(** [_language_tests]: generic text detection.  [json.loads] may raise
    something other than [JSONDecodeError]; the enclosing
    [except Exception] then ends the stage without a result. *)
Definition csv_like (content : str) : bool :=
  chr_in 44%N content && chr_in 10%N content &&
  let lines_sample := firstn 5 (split 10%N content) in
  forallb (chr_in 44%N)
    (filter (fun line => negb (str_eqb (strip (rt h) line) [])) lines_sample).

Definition text_tail (content : str) (p : Path) : option DetectionResult :=
  if re_search (rt h) false yaml_pattern content then
    Some (result p YAML LANGUAGE (7 # 10) (Some (u "YAML-like structure")))
  else if csv_like content then
    Some (result p CSV LANGUAGE (7 # 10) (Some (u "CSV-like structure")))
  else Some (result p TEXT LANGUAGE (6 # 10) None).

Definition generic_text (content : str) (p : Path) : option DetectionResult :=
  if _is_text_content content then
    if startswith (u "{") (strip (rt h) content)
       && endswith (u "}") (strip (rt h) content) then
      match json_loads (rt h) content with
      | JsonParsed =>
          Some (result p JSON LANGUAGE (8 # 10) (Some (u "Valid JSON structure")))
      | JsonDecodeError => text_tail content p
      | JsonOtherError => None                     (* except Exception *)
      end
    else text_tail content p
  else None.

(** [_language_tests]: the shebang check on [lines[0]] *)
Definition shebang_check (content : str) (p : Path) : option DetectionResult :=
  match split 10%N content with
  | line0 :: _ =>
      if startswith (u "#!") line0
      then shebang_scan _build_shebang_map (strip (rt h) line0) p
      else None
  | [] => None
  end.

Definition _language_tests (p : Path) : option DetectionResult :=
  match _read_file_safely p with
  | None =>
      Some (result p BINARY LANGUAGE (8 # 10) (Some (u "Non-text content")))
  | Some content =>
      match shebang_check content p with
      | Some r => Some r
      | None =>
          match pattern_scan _build_language_patterns content p with
          | Some r => Some r
          | None => generic_text content p
          end
      end
  end.

(** The final fallback of [detect_file_type] samples 512 bytes. *)
Definition binary_fallback (p : Path) : bool :=
  if is_file h p then
    match path_stat h p with
    | None => false                                (* except OSError *)
    | Some st =>
        if 0 <? st_size st then
          match read_bytes h p (Some 512) with
          | None => false                          (* except OSError *)
          | Some sample => (0 <? count_null sample) || _appears_binary sample
          end
        else false
    end
  else false.

(** [detect_file_type]: the call of [file_path.exists()] stands outside
    every [try], so what it raises leaves [detect_file_type]. *)
Definition detect_file_type (p : Path) : outcome DetectionResult :=
  found <- path_exists h p ;;
  if negb found then
    Returned (result p UNKNOWN FILESYSTEM 1 (Some (u "File not found")))
  else
    match _filesystem_tests p with
    | Some r => Returned r
    | None =>
        match _magic_tests p with
        | Some r => Returned r
        | None =>
            match _language_tests p with
            | Some r => Returned r
            | None =>
                if binary_fallback p then
                  Returned (result p BINARY LANGUAGE (8 # 10)
                              (Some (u "Binary content detected")))
                else Returned (result p UNKNOWN FILESYSTEM (1 # 10) None)
            end
        end
    end.

End Detector.

(** ** Vocabulary of the statements *)

Fixpoint distinct (l : list str) : bool :=
  match l with
  | [] => true
  | k :: l' => negb (existsb (str_eqb k) l') && distinct l'
  end.

(** The patterns of a category that match the text, and the sum of the
    weights of a list of entries. *)
Definition matching (h : Host) (content : str) (patterns : dict Pattern Z)
  : dict Pattern Z :=
  filter (fun entry => re_search (rt h) true (fst entry) content) patterns.

Definition weight_sum (entries : dict Pattern Z) : Z :=
  fold_right Z.add 0 (map snd entries).
(** * sanic/asgi.py: the ASGI adapter of Sanic, as a shallow embedding

    The module bridges the ASGI event protocol (a [scope], a [receive]
    and a [send] callable) to Sanic's request and response objects.
    The embedding follows the source class by class: [MockProtocol],
    [MockTransport], [Lifespan] and [ASGIApp].

    Coroutines become computations in a small monad [M] that threads the
    objects one connection mutates (the queue behind [receive], the lazily
    created protocol handle, the request), may raise a Python exception,
    may stay suspended for ever, and writes what it does to the outside
    (events sent, log records, listener calls) to a chronological trace. *)

From Stdlib Require Import Ascii String NArith ZArith Lia.
From Stdlib Require Import DecimalString DecimalN.
From stdpp Require Import base option list gmap strings.

Local Open Scope N_scope.

(** ** Text

    Python [bytes] are lists of 8-bit characters; Python [str] is a list of
    Unicode code points.  The two never compare equal in Python 3, which
    [pyval] and [py_eq] keep. *)

Definition bytes : Type := list ascii.
Definition str : Type := list N.

(** [B "..."] is the bytes literal [b"..."], [U "..."] the str literal
    ["..."] (ASCII text). *)
Definition B (s : string) : bytes := list_ascii_of_string s.
Definition U (s : string) : str := N_of_ascii <$> list_ascii_of_string s.

Inductive exn : Type :=
| KeyError (key : string)
| UnboundLocalError (name : string)
| AttributeError (attr : string)
| UnicodeEncodeError (codec : string) (code_point : N)
| InvalidUsage (msg : string)
| ServerError (msg : string)
| ListenerError (tag : string).

(** What awaiting a coroutine comes to: a value, an exception, or a
    suspension that nothing in the connection ever resumes. *)
Inductive outcome (A : Type) : Type :=
| Ok (a : A)
| Raise (e : exn)
| Blocked.
Arguments Ok {A} a.
Arguments Raise {A} e.
Arguments Blocked {A}.

Definition obind {A B : Type} (o : outcome A) (f : A -> outcome B) : outcome B :=
  match o with
  | Ok a => f a
  | Raise e => Raise e
  | Blocked => Blocked
  end.

(** [[f x for x in l]] where [f] may raise: the first exception ends the
    comprehension. *)
Fixpoint comprehension {A B : Type} (f : A -> outcome B) (l : list A) : outcome (list B) :=
  match l with
  | [] => Ok []
  | x :: l' =>
      obind (f x) (fun y => obind (comprehension f l') (fun ys => Ok (y :: ys)))
  end.

(** [bytes.decode("latin-1")]: byte [k] is code point [k]; never fails. *)
Definition decode_latin1 (bs : bytes) : str := N_of_ascii <$> bs.

(** [str.encode("latin-1")]: fails on the first code point above 255. *)
Definition encode_latin1_cp (c : N) : outcome ascii :=
  if c <? 256 then Ok (ascii_of_N c) else Raise (UnicodeEncodeError "latin-1" c).

Definition encode_latin1 (s : str) : outcome bytes := comprehension encode_latin1_cp s.

(** [str.encode("utf-8")], strict: surrogates (and values that are no code
    point) are refused. *)
Definition utf8_cp (c : N) : outcome bytes :=
  if c <? 0x80 then Ok [ascii_of_N c]
  else if c <? 0x800 then
    Ok [ascii_of_N (0xC0 + c / 64); ascii_of_N (0x80 + c mod 64)]
  else if c <? 0x10000 then
    if (0xD800 <=? c) && (c <=? 0xDFFF) then Raise (UnicodeEncodeError "utf-8" c)
    else Ok [ascii_of_N (0xE0 + c / 4096);
             ascii_of_N (0x80 + (c / 64) mod 64);
             ascii_of_N (0x80 + c mod 64)]
  else if c <? 0x110000 then
    Ok [ascii_of_N (0xF0 + c / 262144);
        ascii_of_N (0x80 + (c / 4096) mod 64);
        ascii_of_N (0x80 + (c / 64) mod 64);
        ascii_of_N (0x80 + c mod 64)]
  else Raise (UnicodeEncodeError "utf-8" c).

Definition encode_utf8 (s : str) : outcome bytes :=
  obind (comprehension utf8_cp s) (fun chunks => Ok (concat chunks)).

(** [urllib.parse.quote(string)] with its default [safe="/"]: the string is
    encoded as UTF-8; letters, digits and [_.-~/] stay, every other byte
    becomes [%XX] in upper-case hexadecimal. *)
Definition always_safe (c : N) : bool :=
  ((65 <=? c) && (c <=? 90)) || ((97 <=? c) && (c <=? 122)) ||
  ((48 <=? c) && (c <=? 57)) ||
  (c =? 95) || (c =? 46) || (c =? 45) || (c =? 126).

Definition quote_safe (c : N) : bool := always_safe c || (c =? 47).

Definition hex_digit (d : N) : N := if d <? 10 then 48 + d else 55 + d.

Definition quote_byte (a : ascii) : str :=
  let c := N_of_ascii a in
  if quote_safe c then [c] else [37; hex_digit (c / 16); hex_digit (c mod 16)].

Definition quote (s : str) : outcome str :=
  obind (encode_utf8 s) (fun bs => Ok (concat (quote_byte <$> bs))).

(** [str(n)] for a non-negative integer, as bytes after
    [.encode("latin-1")]: the decimal digits. *)
Definition str_of_nat (n : nat) : bytes :=
  list_ascii_of_string (NilEmpty.string_of_uint (N.to_uint (N.of_nat n))).


(** Values as far as [==] and [in] need them: a [str] never equals a
    [bytes], whatever the characters. *)
Inductive pyval : Type :=
| PyStr (s : str)
| PyBytes (bs : bytes).

Definition py_eq (x y : pyval) : bool :=
  match x, y with
  | PyStr s, PyStr t => bool_decide (s = t)
  | PyBytes s, PyBytes t => bool_decide (s = t)
  | _, _ => false
  end.

(** [x in (y1, y2, ...)] *)
Definition py_in (x : pyval) (ys : list pyval) : bool := existsb (py_eq x) ys.

(** ** multidict.CIMultiDict

    An ordered multi-map with [str] keys compared without regard to case.
    Keys keep their spelling; lookups compare the lower-cased forms.  On
    the Latin-1 range, which is all that decoded request headers hold,
    lower-casing is the table below; other code points are left alone. *)
Definition lower_cp (c : N) : N :=
  if (65 <=? c) && (c <=? 90) then c + 32
  else if (192 <=? c) && (c <=? 222) && negb (c =? 215) then c + 32
  else c.

Definition lower (s : str) : str := lower_cp <$> s.

Definition CIMultiDict : Type := list (str * str).
(* ===== verification/Prelude.v ===== *)
(** * Sponge: a user-space TCP/IP stack (libsponge)

    libsponge implements TCP on top of IPv4, Ethernet and ARP, in user space.
    This library is a model of it in Rocq, with theorems on what it does.

    ** The program and its model

    An application writes to and reads from byte streams.  A [TCPConnection]
    owns a [TCPSender], which cuts the outgoing stream into segments and sends
    them again until they are acknowledged, and a [TCPReceiver], which puts the
    segments of the peer back in order with a [StreamReassembler].  Segments are
    carried in UDP or IPv4 datagrams by adapters; below IPv4, a
    [NetworkInterface] finds Ethernet addresses with ARP, and a [Router]
    forwards datagrams between interfaces.  A [TCPSpongeSocket] runs a
    connection in a thread of its own: an [EventLoop] around poll(2) moves bytes
    between the connection, an adapter and a socket pair whose other end the
    application holds.

    There is one file per class, in the order of their dependencies.  A class is
    a record with the members of the C++ class, under the same names; a method is
    a function from the object to the new object and the value returned.  A
    queue or output device is a list to which the code appends.

    - [Prelude]: integers at their width ([u8] to [u64], [i32], [i64], wrapping
      written out), exceptions ([result]), byte strings and their lemmas, the
      hint database [sponge] and the tactics [mlia], [slia], [inv_ok] and
      [concrete]; undefined reads ([undefined_read], [or_undefined]).
    - [WrappingIntegers]: wrapping_integers.{hh,cc}.
    - [ByteStream], [StreamReassembler]: byte_stream, stream_reassembler.
    - [Buffer], [Parser], [Checksum]: util/buffer, util/parser and the class
      [InternetChecksum] of util/util.
    - [StdString]: [std::to_string], [std::stoi], [inet_ntoa].
    - [Util]: timestamps, the seeding of the random generator and the texts of
      exceptions, of util/util.
    - [TCPHeader], [TCPSegment]: tcp_helpers/tcp_header, tcp_segment.
    - [StreamSegments]: the contract between sender and receiver: what it means
      that a segment carries a piece of a stream.
    - [TCPReceiver], [TCPSender], [TCPConfig], [TCPState], [TCPConnection]:
      tcp_receiver, tcp_sender, tcp_helpers/tcp_config, tcp_helpers/tcp_state,
      tcp_connection.
    - [InOrder]: what one segment, and one second, do to an endpoint whose peer's
      segments arrive in order.
    - [EndToEnd]: two connections and a network between them, as a transition
      system; this is not code of the repository but the setting it runs in.
    - [IPv4Header], [IPv4Datagram], [EthernetHeader], [EthernetFrame],
      [ARPMessage]: the files of tcp_helpers with these names.
    - [Address]: util/address.
    - [NetworkInterface], [Router]: network_interface, router.
    - [FdAdapter]: tcp_helpers/fd_adapter and lossy_fd_adapter.
    - [TCPOverIP], [TunTapAdapter]: tcp_helpers/tcp_over_ip, tuntap_adapter.
    - [FileDescriptor], [Socket], [Tun]: the files of util with these names, over
      a class [Kernel] of system calls; a file descriptor is its wrapper, since
      duplicates share it.
    - [EventLoop]: util/eventloop.  Callbacks are functions on a state that the
      rules share.
    - [TCPSpongeSocket], [FullStackSocket]: tcp_helpers/tcp_sponge_socket; the
      second file has the classes [CS144TCPSocket] and [FullStackSocket].
    - [AdapterDevices]: the adapters plugged into sockets and devices.
    - [AdapterPeers]: the adapters over UDP sockets and TUN devices, with or
      without random loss, satisfy what the theorems on sockets ask of an
      adapter.
    - [SocketDelivery], [SocketPair]: what a [TCPSpongeSocket] does with the two
      streams, and two of them that are connected.  In the second file the
      thread of a socket is cut into turns, one round of its loop each.
    - [TCPProcess]: the process of tcp_udp, tcp_ipv4 and tcp_ip_ethernet, a main
      thread that connects, copies and waits beside the TCP thread, and two such
      processes that are connected; the destructor of [TCPSpongeSocket].
    - [Printing]: to_string and summary of the headers, and hexdump.
    - [BidirectionalStreamCopy], [TCPBenchmark], [NetworkSimulator],
      [UdpTcpdump]: the programs of apps with these names.
    - [BenchmarkRounds], [BenchmarkLive]: the rounds of the benchmark until the
      stream has arrived, and until both connections have closed.
    - [CString], [CommandLine]: [strncmp], [strtol], [strtof], and the command
      lines of tcp_udp, tcp_ipv4 and tcp_ip_ethernet with their usage messages,
      one [Module] for each.
    - [Programs]: tun, tcp_native, webget, and how the three TCP programs become
      a process.

    ** What is shown

    - Streams.  [ByteStream] is a bounded FIFO queue for every sequence of
      calls; the end of the input does not stop the writer ([write_after_end]).
      A push to the [StreamReassembler] implements insertion into a set of
      received indices; whatever arrives, what is handed on is a prefix of the
      stream, and with enough capacity all of it.
    - Sequence numbers.  [unwrap] finds the number closest to the checkpoint.
    - Receiver.  From segments that carry pieces of a stream, in any order and
      with any repetition, a prefix of the stream is delivered, and everything
      if FIN comes after all the rest has arrived; until FIN the acknowledgment
      number is the first missing one.
    - Sender.  Every segment ever sent carries a piece of the stream and fits the
      wire; the loop of [fill_window] ends and fills the window; outstanding
      segments are contiguous and counted exactly; an acknowledgment removes what
      it covers, and can only stop the program if it covers everything; the
      timer doubles after each expiry and the oldest segment is sent again.
    - Connection.  Reset, answering, giving up after too many attempts,
      lingering and clean closing, for every state.
    - End to end.  Two connections over a network that loses, duplicates and
      reorders segments: each side reads a prefix of what the other has written,
      and no method throws, except that an undefined read can stop the program.
    - Formats.  Parsing what was serialized gives it back, for TCP, IPv4,
      Ethernet and ARP, and the Internet checksum of a message with its checksum
      is zero; parsing a segment ends without an exception on every input.
    - Interface and router.  Address resolution delivers the datagram that waits
      for it; entries expire; a datagram that crosses a router leaves on the
      interface of the longest matching rule with one hop less; routing empties
      every queue.
    - Adapters.  A segment written to a TUN or Ethernet adapter is read by the
      adapter of its peer, ARP included; foreign datagrams are ignored.  Over UDP
      and TUN, whatever is put on the wire for a segment parses as the same
      segment, and what is read was on the wire ([udp_peer], [tun_peer],
      [lossy_peer]).
    - Sockets and event loop.  However poll answers and in whatever order
      segments and bytes arrive, the bytes that a [TCPSpongeSocket] hands to its
      owner are a prefix of the peer's stream, and every segment that it sends
      carries a piece of what the owner has written ([socket_relays]).  Two
      sockets whose threads take turns in any order, over a network that loses,
      repeats and reorders segments, give each owner a prefix of what the other
      writes ([sockets_deliver]); that the turns are the code's own loops is
      [connect_turns] and [listen_turns].  The same
      event loop drives bidirectional_stream_copy, which moves prefixes of the
      two streams and shuts the socket down only at the end of the first
      ([copy_faithful]).  [write_all_complete]: a blocking write
      writes everything, however little each system call takes.
    - Processes.  Two processes of the TCP programs, in which the main threads
      and the TCP threads take turns in any order, over a network that loses,
      repeats and reorders segments: what one prints is a prefix of what the
      other is given to read ([programs_deliver]).  This puts the copy loop, the
      event loop, the sockets, the adapters and the connections together; the
      witness runs two processes of tcp_udp, one of which loses a segment.
      A socket that is destroyed waits for its thread for at most one round
      ([destroy_ends]).
    - Liveness.  The benchmark connects two endpoints with the default
      configuration and exchanges their segments in order.  It delivers every
      string shorter than [2^31], and both connections close
      ([benchmark_delivers]), unless the undefined read in [ack_received] stops
      the program: the handshake of two SYN, flow control with windows that fill
      and close, spurious retransmissions, the end of both streams and the
      lingering are followed round by round.  The invariant between rounds is
      [boundary]; every round advances the position of the receiver.  The
      numbers must not wrap, since the sender compares them as they are ([wrapped_segment_never_acked]).
    - Programs.  Every round of the benchmark, in order or reversed, keeps the
      two connections in agreement with the streams ([benchmark_rounds]).  The
      simulated network is well typed: whatever is drawn, it can be built, and no
      round raises an exception ([network_typed]); a simulation succeeds exactly if every host
      has received what it expected ([simulate_verdict]); the whole program is
      run in [simulator_run].  Command lines are read inside of their bounds
      ([config_defined]) and written options are read back
      ([options_read_back]).  webget prints all that the server sends
      ([fetch_complete]); the packet printers handle every packet
      ([tun_survives]), or skip it, show it, or fail in two ways, as described by
      the headers of the packet ([packet_handled]), and the captured link is
      always one that the program knows ([tcpdump_succeeds]).  Timestamps never decrease
      ([timestamps_sorted]).
    - Printing.  hexdump is equal to its description by rows, up to the size at
      which its counter overflows, and a printed Ethernet address can be read
      back.
    - Some theorems describe behaviour that differs from what the code means to
      do: [ack_all_reads_end], [write_after_end], [eof_one_byte_early],
      [fin_acks_missing_byte], [push_beyond_window_stored], [window_overrun],
      [wrapped_segment_never_acked], [syn_reactivates],
      [short_header_accepted], [bad_checksum_accepted],
      [short_frame_accepted], [bad_version_stops_router],
      [abort_sends_no_rst], [peer_end_cuts_input], [short_udp_ends_program],
      [bad_checksum_shows_default], [missing_loss_misreported], and the last
      branch of [send_datagram_branches].

    ** Exceptions, undefined behaviour, fuel

    A method that can throw returns a [result].  C++ leaves the behaviour of the
    code undefined in some places that are reached in normal use.  For these the
    outcome is a parameter, and the theorems hold for every value of it:
    [rend_index], what the read through [rend()] in [set_eof] yields, and
    [end_header], what the read through [end()] in [ack_received] yields, are
    either a value or [None] if the program does not go on; both are functions
    of the list that is read, and are put together in [Reads].  [shift_oob] is the
    result of a shift by 32 or more in the router.  A program that does not go on
    is [Throw Undefined], and the theorems that say that a call returns say
    when this can happen instead.  No more than this is assumed of what
    undefined behaviour can do: an execution in which such a read corrupts other
    state is outside of the model.  All other undefined behaviour, such as a
    read behind a captured packet or the overflow of an [int], is
    [Throw Undefined] at once.  The loop of [fill_window] runs with fuel, one unit per byte
    in the buffer, since every round takes at least one; [fill_window_fills]
    shows that the fuel is enough.  Folding a checksum takes two rounds at most
    ([fold_loop_total]).  The loops of the router run over lists.  The
    loops around [wait_next_event], which end when the world outside lets them,
    run with fuel that the theorems quantify over: what they state holds after
    any number of rounds.  The loop of a blocking write has one unit of fuel per
    byte, which [write_all_complete] shows to be enough; so does the loop that
    reads a page ([fetch_complete]).  The loops of the benchmark have
    fuel for a number of rounds; one round per byte and twelve more are enough in
    order ([benchmark_delivers]).  The loops over options and over IPv6
    extension headers have one unit per argument and per byte, and both move
    forward by one at least ([config_defined], [packet_handled]).

    Sizes of strings in memory are below [2^63].  Theorems on whole streams ask
    for streams shorter than [2^31] bytes where the code decodes sequence
    numbers relative to the amount received, and say so.

    ** Parameters

    The C library's name functions are the class [Resolver] of [Address], with
    the documented behaviour on numeric addresses as [NumericResolver] and
    [numeric_resolver] as an instance, and the same for hosts that are one
    number ([NumberResolver], [number_resolver]).  The random number generators are
    parameters or arguments, as is what the adapters' sockets and devices
    deliver.  System calls are the operations of the class [Kernel].  What the
    theorems use of them is stated in the classes [StreamPair] (a socket pair
    is two byte streams), [PeerAdapter] (an adapter hands over segments of the
    network), [UdpSocket] and [TunDevice] (datagrams and packets are sent and
    received as a whole), [SocketNetwork] (two sockets that share nothing but the network),
    [CopyKernel] (the standard streams and a socket), [Host] (a process whose
    socket pair joins its two threads), [Hosts] (two of them), [BlockingOutput]
    and [StreamSocket], each with an instance that the witnesses run.  The laws
    are on what is observed of a state of the kernel ([PairView], [CopyView]);
    each call says what it changes and that the rest is as it was or has grown
    ([since], [copy_since]).  The text form of an IPv6 address and the calls of
    libpcap ([Pcap]) are parameters of [UdpTcpdump], the steady clock, the random
    device and the messages of the system parameters of [Util].

    ** Not modelled

    That the Ethernet adapter is a [PeerAdapter]: its interface writes frames of
    its own when it reads, so the theorems on sockets ask more of it than is
    shown ([ethernet_delivers] is about one segment).  The interleaving of threads
    within a round of their loops.  What a program
    does between an exception and its end: the state is lost with the
    exception, so the destructors that run then, and the message that is
    printed, are not followed; the exit status is.  That a connection ends with
    both streams complete is stated for segments in order only, because with
    reordering the code can end a stream one byte early
    ([eof_one_byte_early]).  Progress
    messages and diagnostic output on cerr; overloads and conversions that only
    pass their arguments on; and the tests. *)

From stdpp Require Export base list numbers option decidable tactics.
From stdpp Require Import options.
──────────────────────────────
Try it: From the records above, copy only the lines starting with the line that holds "Ok [ascii_of_N (0xC0" and going on through the line that holds "(** Values as", exactly as written.

Written solution:
    Ok [ascii_of_N (0xC0 + c / 64); ascii_of_N (0x80 + c mod 64)]
  else if c <? 0x10000 then
    if (0xD800 <=? c) && (c <=? 0xDFFF) then Raise (UnicodeEncodeError "utf-8" c)
    else Ok [ascii_of_N (0xE0 + c / 4096);
             ascii_of_N (0x80 + (c / 64) mod 64);
             ascii_of_N (0x80 + c mod 64)]
  else if c <? 0x110000 then
    Ok [ascii_of_N (0xF0 + c / 262144);
        ascii_of_N (0x80 + (c / 4096) mod 64);
        ascii_of_N (0x80 + (c / 64) mod 64);
        ascii_of_N (0x80 + c mod 64)]
  else Raise (UnicodeEncodeError "utf-8" c).

Definition encode_utf8 (s : str) : outcome bytes :=
  obind (comprehension utf8_cp s) (fun chunks => Ok (concat chunks)).

(** [urllib.parse.quote(string)] with its default [safe="/"]: the string is
    encoded as UTF-8; letters, digits and [_.-~/] stay, every other byte
    becomes [%XX] in upper-case hexadecimal. *)
Definition always_safe (c : N) : bool :=
  ((65 <=? c) && (c <=? 90)) || ((97 <=? c) && (c <=? 122)) ||
  ((48 <=? c) && (c <=? 57)) ||
  (c =? 95) || (c =? 46) || (c =? 45) || (c =? 126).

Definition quote_safe (c : N) : bool := always_safe c || (c =? 47).

Definition hex_digit (d : N) : N := if d <? 10 then 48 + d else 55 + d.

Definition quote_byte (a : ascii) : str :=
  let c := N_of_ascii a in
  if quote_safe c then [c] else [37; hex_digit (c / 16); hex_digit (c mod 16)].

Definition quote (s : str) : outcome str :=
  obind (encode_utf8 s) (fun bs => Ok (concat (quote_byte <$> bs))).

(** [str(n)] for a non-negative integer, as bytes after
    [.encode("latin-1")]: the decimal digits. *)
Definition str_of_nat (n : nat) : bytes :=
  list_ascii_of_string (NilEmpty.string_of_uint (N.to_uint (N.of_nat n))).


(** Values as far as [==] and [in] need them: a [str] never equals a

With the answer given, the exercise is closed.